The lyrics, from MetroLyrics:

If you’re a long way from home
Can’t sleep at night
Grab your telephone
Somethin’ just ain’t right

That’s evil, evil is goin’ on wrong
I am warnin’ you brother
You better watch your happy home

Well, long way from home and
Can’t sleep at all
You know another mule
Is kickin’ in your stall

That’s evil, evil is goin’ on wrong
I am warnin’ you brother
You better watch your happy home

You better catch him
‘Cause somethin’ wrong
In your home

Well, if you call her on the telephone
And she answers awful slow
Grab the first train smokin’
If you have to hobo

That’s evil, evil is goin’ on wrong
I am warnin’ you brother
You better watch your happy home

If you make it to your house
Knock on the front door
Run ’round to the back
You’ll catch him just before he go

That’s evil, evil is goin’ on
I am warnin’ you brother
You better watch your happy home

And that’s Song Lyric Sunday and Song of the Day for August 30, 2020.

Song Lyric Sunday/Song of the Day: Sonny Boy Williamson II, “Nine Below Zero”

Today’s Song Lyric Sunday prompt from Jim is “above, between, below,” which sends me back to the South Side to get another blues player, Aleck “Rice” Miller. In 1941, Miller was hired to play for the King Biscuit Time show that was broadcast on KFFA radio (1360 AM) in Helena, Arkansas (which, from what I understand, is still running), sponsored by Interstate Grocer Company, distributor of King Biscuit Flour. Max Moore, head of Interstate, started to bill Miller as Sonny Boy Williamson, even though the real Sonny Boy was playing in Chicago at the time. It’s customary to refer to Miller as Sonny Boy Williamson II to distinguish between the two.
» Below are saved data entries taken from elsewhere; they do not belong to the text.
(** what is committed is read back by its root hash.  The commit of a
    well-formed trie whose root encodes to 32 bytes or more adds the root under
    the returned hash to the database and nothing else, and a trie opened with
    that hash has the same root.  A root with a shorter encoding is never
    written: the returned value is its padded encoding, and a trie cannot be
    opened with it, unless the database held the key before. *)
Theorem commit_reload {D} `{Database D} (ok : D -> Prop) view `{!DatabaseLaws D ok view} (t : PatriciaTrie D) :
  ok (db t) -> wf_node (root t) -> root_hash_cache t = None ->
  exists h t', commit t = (Ok h, t') /\ root t' = root t /\ ok (db t') /\
    if 32 <=? len (node_bytes (root t)) then
      h = keccak256 (node_bytes (root t)) /\
      view (db t') = <[node_key h := node_bytes (root t)]> (view (db t)) /\
      (codable (root t) -> len (node_bytes (root t)) < 2 ^ 32 ->
       new_with_root (db t') h = Ok (mkTrie (db t') (root t) (Some h)))
    else
      view (db t') = view (db t) /\
      (view (db t) !! node_key h = None -> new_with_root (db t') h = Err KeyNotFound).
Proof.
  intros Hok Hw Hcache. unfold commit, sbind, sget, slift, sput, root_hash, sret.
  rewrite commit_node_eq by done. cbn [lift_ok app].
  destruct (write_ops_law (commit_ops (root t)) (db t) Hok) as (d' & Hd & Hok' & Hview). rewrite Hd. simpl.
  unfold sbind, sget, slift, sput, sret. simpl. rewrite Hcache. unfold hash. rewrite encode_raw_eq. cbn [obind lift_ok].
  unfold commit_ops in Hview. destruct (Z.leb_spec 32 (len (node_bytes (root t)))) as [Hl|Hl].
  - rewrite (proj2 (Z.ltb_ge _ _)) by done. do 2 eexists. split_and!; [done..|].
    simpl in *. intros Hc Hsz. unfold new_with_root, load_node.
    rewrite (get_law _ _ Hok'), Hview, lookup_insert_eq. cbn [from_storage obind]. by rewrite decode_node_encode.
  - rewrite (proj2 (Z.ltb_lt _ _)) by done. do 2 eexists. split_and!; [done..|].
    simpl in *. intros Hno. unfold new_with_root, load_node.
    rewrite (get_law _ _ Hok'), Hview, Hno. done.
Qed.

(** * Merkle proofs *)

(** The bytes stored under a hash. *)
Definition load_data {D} `{Database D} (d : D) (h : list Z) : outcome TrieError (list Z) :=
  let? found := from_storage (Storage.get (node_key h) d) in
  match found with None => Err KeyNotFound | Some data => Ok data end.
Lemma proof_child_eq {D} `{Database D} (d : D) r : proof_child (load_data d) r = resolve_node_ref d r.
Proof.
  destruct r as [h|m]; [|done]. unfold load_data. simpl. unfold load_node.
  destruct (from_storage _) as [[data|]| | |]; done.
Qed.

Definition codable_sized (n : Node) : Prop := codable n /\ len (node_bytes n) < 2 ^ 32.
Lemma codable_resolved {D} `{Database D} (d : D) r n : (forall h m, load_node d h = Ok m -> codable_sized m) ->
  (forall m, r = Inline m -> codable m /\ len (node_bytes m) < 32) -> resolve_node_ref d r = Ok n -> codable_sized n.
Proof.
  intros Hd Hr Hres. destruct r as [h|m]; [by apply (Hd h)|]. simpl in Hres. simplify_eq.
  destruct (Hr n eq_refl). split; [done|lia].
Qed.

(** What a proof of the path below [n] is: it is collected, and read back. *)
Definition proves {D} `{Database D} (d : D) fuel n p k v ns : Prop :=
  (length ns < fuel)%nat /\
  (forall prf, collect_proof_nodes (load_data d) fuel n (p ++ k) (len p) prf =
     (Ok tt, mkProof (nodes prf ++ map node_bytes (n :: ns)))) /\
  (forall prf i, 0 <= i -> drop (Z.to_nat i) (nodes prf) = map node_bytes ns -> len (nodes prf) < isize_max ->
     verify_at_node fuel prf n (p ++ k) (len p) i = Ok v).

(** Every visited node goes into the proof first. *)
Lemma collect_first n rest prf : (let! encoded := slift (lift_ok (encode_raw n)) in add_node encoded ;;! rest) prf =
  rest (mkProof (nodes prf ++ [node_bytes n])) :> (outcome TrieError unit * MerkleProof).
Proof. unfold sbind, slift. by rewrite encode_raw_eq. Qed.
(** The child a proof goes on to. *)
Lemma resolve_in_proof {D} `{Database D} (d : D) prf i r n ns : resolve_node_ref d r = Ok n -> codable_sized n -> 0 <= i ->
  drop (Z.to_nat i) (nodes prf) = map node_bytes (n :: ns) -> len (nodes prf) < isize_max ->
  resolve_proof_node prf r i = Ok n /\ uadd (E := TrieError) 64 i 1 = Ok (i + 1) /\
  drop (Z.to_nat (i + 1)) (nodes prf) = map node_bytes ns.
Proof.
  intros Hr [Hc Hl] Hi Hd Hsz. cbn [map] in Hd.
  assert (Hlk : nodes prf !! Z.to_nat i = Some (node_bytes n)).
  { rewrite <- (Nat.add_0_r (Z.to_nat i)), <- lookup_drop, Hd. done. }
  pose proof (lookup_lt_Some _ _ _ Hlk) as Hlt. split_and!.
  - destruct r as [h|m]; simpl in *; [|done]. rewrite (proj2 (Z.leb_gt _ _)) by (unfold len; lia).
    rewrite (proj2 (index_spec _ _ _) (conj Hi Hlk)). cbn [obind]. by apply decode_node_encode.
  - apply checked_arith_ok. unfold uint, isize_max, len in *. lia.
  - replace (Z.to_nat (i + 1)) with (Z.to_nat i + 1)%nat by lia. rewrite <- drop_drop, Hd. done.
Qed.

Section proving.
Context {D : Type} `{Database D} (d : D).

Lemma proves_ext fuel ek r n p k v ns : resolve_node_ref d r = Ok n -> codable_sized n ->
  len ((p ++ ek) ++ k) < isize_max -> proves d fuel n (p ++ ek) k v ns ->
  proves d (S fuel) (Extension ek r) p (ek ++ k) v (n :: ns).
Proof.
  intros Hr Hn Hl (Hlen & Hcl & Hv). split_and!; [simpl; lia| |].
  - intros prf. cbn [collect_proof_nodes]. rewrite collect_first. unfold sbind, slift.
    rewrite slice_from_app. cbn [obind]. rewrite (proj2 (common_prefix_full _ _)) by (by eexists).
    rewrite Z.eqb_refl, proof_child_eq, Hr. rewrite app_assoc, (next_index p k ek) by (unfold isize_max in *; lia).
    rewrite Hcl. simpl. by rewrite <- app_assoc.
  - intros prf i Hi Hdr Hsz'. cbn [verify_at_node]. rewrite slice_from_app. cbn [obind].
    rewrite (proj2 (common_prefix_full _ _)) by (by eexists). rewrite Z.eqb_refl.
    destruct (resolve_in_proof d prf i r n ns) as (-> & Hu & Hdr'); [done..|].
    cbn [obind]. rewrite app_assoc, (next_index p k ek) by (unfold isize_max in *; lia). cbn [obind]. rewrite Hu. cbn [obind].
    apply Hv; [lia|done|done].
Qed.
Lemma proves_ext_other fuel ek r p k : (forall k', k <> ek ++ k') -> proves d (S fuel) (Extension ek r) p k None [].
Proof.
  intros Hno. assert (Hc : (Nibbles.common_prefix_len ek k =? len ek) = false).
  { apply Z.eqb_neq. intros Hcp. apply common_prefix_full in Hcp as [k' ->]. by destruct (Hno k'). }
  split_and!; [simpl; lia| |].
  - intros prf. cbn [collect_proof_nodes]. rewrite collect_first. unfold sbind, slift. rewrite slice_from_app. by rewrite Hc.
  - intros prf i _ _ _. cbn [verify_at_node]. rewrite slice_from_app. cbn [obind]. by rewrite Hc.
Qed.
Lemma proves_value fuel cs v p : proves d (S fuel) (Branch cs v) p [] v [].
Proof.
  split_and!; [simpl; lia| |].
  - intros prf. cbn [collect_proof_nodes]. rewrite collect_first, app_nil_r. by rewrite Z.ltb_irrefl.
  - intros prf i _ _ _. cbn [verify_at_node]. by rewrite at_end.
Qed.
Lemma before_end (p k : list Z) x : (len p <? len (p ++ x :: k)) = true.
Proof. apply Z.ltb_lt. rewrite len_app, len_cons. pose proof (len_nonneg k). lia. Qed.
Lemma proves_none fuel cs v p x k : index (E := TrieError) cs x = Ok None -> proves d (S fuel) (Branch cs v) p (x :: k) None [].
Proof.
  intros Hi. split_and!; [simpl; lia| |].
  - intros prf. cbn [collect_proof_nodes]. rewrite collect_first, before_end. unfold sbind, slift. rewrite get_app. cbn [unwrap].
    by rewrite Hi.
  - intros prf i _ _ _. cbn [verify_at_node]. rewrite not_at_end, get_app. cbn [unwrap obind]. by rewrite Hi.
Qed.
Lemma proves_child fuel cs w x r n p k v ns : index (E := TrieError) cs x = Ok (Some r) ->
  resolve_node_ref d r = Ok n -> codable_sized n ->
  len ((p ++ [x]) ++ k) < isize_max -> proves d fuel n (p ++ [x]) k v ns ->
  proves d (S fuel) (Branch cs w) p (x :: k) v (n :: ns).
Proof.
  intros Hi Hr Hn Hl (Hlen & Hcl & Hv). split_and!; [simpl; lia| |].
  - intros prf. cbn [collect_proof_nodes]. rewrite collect_first, before_end. unfold sbind, slift. rewrite get_app.
    cbn [unwrap]. rewrite Hi, proof_child_eq, Hr. change (x :: k) with ([x] ++ k). rewrite app_assoc.
    change 1 with (len [x]). rewrite (next_index p k [x]) by (unfold isize_max in *; lia).
    rewrite Hcl. simpl. by rewrite <- app_assoc.
  - intros prf i Hi0 Hdr Hsz'. cbn [verify_at_node]. rewrite not_at_end, get_app. cbn [unwrap obind]. rewrite Hi. cbn [obind].
    destruct (resolve_in_proof d prf i r n ns) as (-> & Hu & Hdr'); [done..|]. rewrite Hu.
    change (x :: k) with ([x] ++ k). rewrite app_assoc. cbn [obind]. change 1 with (len [x]) at 1.
    rewrite (next_index p k [x]) by (unfold isize_max in *; lia). cbn [obind]. apply Hv; [lia|done|done].
Qed.

Lemma get_proves fuel n p k v : (forall h m, load_node d h = Ok m -> codable_sized m) ->
  codable_sized n -> len (p ++ k) < isize_max ->
  get_at_node fuel d n (p ++ k) (len p) = Ok v -> exists ns, proves d fuel n p k v ns.
Proof.
  intros Hd. revert n p k. induction fuel as [|fuel IH]; intros n p k [Hc Hsz] Hl Hg; [done|].
  assert (Hl' : len (p ++ k) < 2 ^ 64) by (unfold isize_max in *; lia).
  inversion Hc as [lk w Hk Hw|ek r Hk _ Hm|cs w Hlen _ Hm _]; subst.
  - exists []. cbn [get_at_node] in Hg. rewrite slice_from_app in Hg. cbn [obind] in Hg. split_and!; [simpl; lia| |].
    + intros prf. cbn [collect_proof_nodes]. by rewrite collect_first.
    + intros prf i _ _ _. cbn [verify_at_node]. by rewrite slice_from_app.
  - destruct (get_ext fuel d ek r p k Hl') as [(k' & -> & He)|[Hno He]]; rewrite He in Hg.
    + opened Hg. rewrite app_assoc in Hl. pose proof (codable_resolved d r r0 Hd Hm Hr) as Hc0.
      destruct (IH r0 (p ++ ek) k') as (ns & Hns); [done..|]. exists (r0 :: ns). by apply proves_ext.
    + simplify_eq. exists []. by apply proves_ext_other.
  - destruct k as [|x k].
    + cbn [get_at_node] in Hg. rewrite at_end in Hg. simplify_eq. exists []. apply proves_value.
    + rewrite get_branch in Hg by done. opened Hg. destruct r as [r|].
      * opened Hg. change (x :: k) with ([x] ++ k) in Hl. rewrite app_assoc in Hl.
        assert (Hc0 : codable_sized r0).
        { apply (codable_resolved d r r0 Hd); [|done]. intros m ->. apply index_spec in Hr as [_ Hx]. by apply (Hm _ m Hx). }
        destruct (IH r0 (p ++ [x]) k) as (ns & Hns); [done..|]. exists (r0 :: ns). by apply (proves_child fuel cs w x r).
      * simplify_eq. exists []. by apply proves_none.
Qed.
End proving.

Lemma empty_proof_fails {D} `{Database D} (d : D) fuel key : fuel <> O ->
  exists proof e, generate_proof (load_data d) fuel Empty key = Ok proof /\
    forall h expected, verify fuel proof h key expected = Err e.
Proof.
  intros Hf. destruct fuel as [|fuel]; [done|]. destruct empty_unreadable as [e He].
  exists (mkProof [node_bytes Empty]), e. split; [done|]. intros h expected. unfold verify. cbn [nodes]. by rewrite He.
Qed.

(** C17: proofs are complete for tries whose nodes survive their encoding: the
    root and the stored nodes are not empty, have no path of even length that
    ends in a nibble 0 and no empty value in a branch, and their encodings are
    below 2^32 bytes.  Where such a trie answers a lookup, a proof is generated,
    and the verifier accepts it for the hash of the root and the value of the
    key, absence included, and for no other root hash or value.  For the empty
    trie a proof is generated as well, and the verifier fails on it. *)
Theorem merkle_proof_complete {D} `{Database D} (t : PatriciaTrie D) key v fuel :
  (forall h n, load_node (db t) h = Ok n -> codable_sized n) -> codable_sized (root t) -> key_ok key ->
  Z.of_nat fuel < isize_max -> trie_get fuel key t = Ok v ->
  (exists proof root_hash, generate_proof (load_data (db t)) fuel (root t) key = Ok proof /\
    hash (root t) = Ok root_hash /\
    forall h expected, verify fuel proof h key expected =
      Ok (bool_decide (h = root_hash) && bool_decide (expected = v))) /\
  (exists proof e, generate_proof (load_data (db t)) fuel Empty key = Ok proof /\
    forall h expected, verify fuel proof h key expected = Err e).
Proof.
  intros Hd Hr Hk Hf Hg. split; [|apply empty_proof_fails; by destruct fuel]. destruct (key_nibbles key Hk) as [_ Hl].
  destruct (get_proves (db t) fuel (root t) [] (Nibbles.from_bytes key) v) as (ns & Hlen & Hc & Hv); [done..|].
  simpl in Hc, Hv. change (len (@nil Z)) with 0 in *. set (prf := mkProof (map node_bytes (root t :: ns))).
  assert (exists h0, hash (root t) = Ok h0) as [h0 Hh].
  { unfold hash. rewrite encode_raw_eq. cbn [obind]. destruct (_ <? _); by eexists. }
  exists prf, h0. split_and!; [unfold generate_proof; by rewrite Hc|done|]. intros h expected. unfold verify.
  cbn [nodes prf map]. destruct Hr as [Hcr Hlr]. rewrite decode_node_encode by done. cbn [obind]. rewrite Hh.
  cbn [lift_ok obind]. destruct (decide (h0 = h)) as [->|Hne].
  - rewrite !bool_decide_true by done. cbn [negb andb].
    rewrite (Hv prf 1); [|lia|done|unfold prf, len; simpl; rewrite length_map; lia]. cbn [obind].
    destruct v as [v|], expected as [e|]; simpl; try done. f_equal. apply bool_decide_ext. naive_solver.
  - by rewrite !bool_decide_false by congruence.
Qed.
Anyway, he wrote “Nine Below Zero,” which has since been done by Muddy Waters, Howlin’ Wolf (who was Sonny Boy’s brother-in-law) and others over the years. Sonny Boy recorded the song twice, once in 1951 as the B side of “Mighty Long Time” on Trumpet Records, then again in 1962 as the flip side of “One Way Out” (later done by The Allman Brothers Band) for Checker Records (a subsidiary of legendary blues label Chess Records). This is a live performance that’s introduced by Memphis Slim, who introduces Otis Spann, Muddy Waters’s longtime piano player. The others playing with Williamson and Spann are Willie Dixon on bass, Matt “Guitar” Murphy on guitar (imagine that!), and I’m not sure, but I believe that’s Fred Below (appropriately enough) on drums.

The lyrics are from AZLyrics:

Ain’t this a pity, people ain’t this a cryin’ shame
Ain’t this a pity, people ain’t this a cryin’ shame
Well you know it’s nine below zero, she put me down for another man

Gave her all of my money, all of my love and everything
I gave her all of my money, all of my love and everything
Nine below zero, she put me down for another man

She lied to me, she didn’t tell me everything
She lied to me, the woman didn’t tell me everything
Well you know its nine below zero cousin, she put me down for another man

Ain’t this a pity, people ain’t this a cryin’ shame
Ain’t this a pity, people ain’t this a cryin’ shame
It’s nine below zero, she put me down for another man

I’m gonna retire on the delta, layin’ out there in the fallin’ rain
I’m gonna retire on the delta, layin’ out there in the fallin’ rain
You know it’s nine below zero people, and my love don’t mean a thing

And that’s Song Lyric Sunday and Song of the Day for August 23, 2020.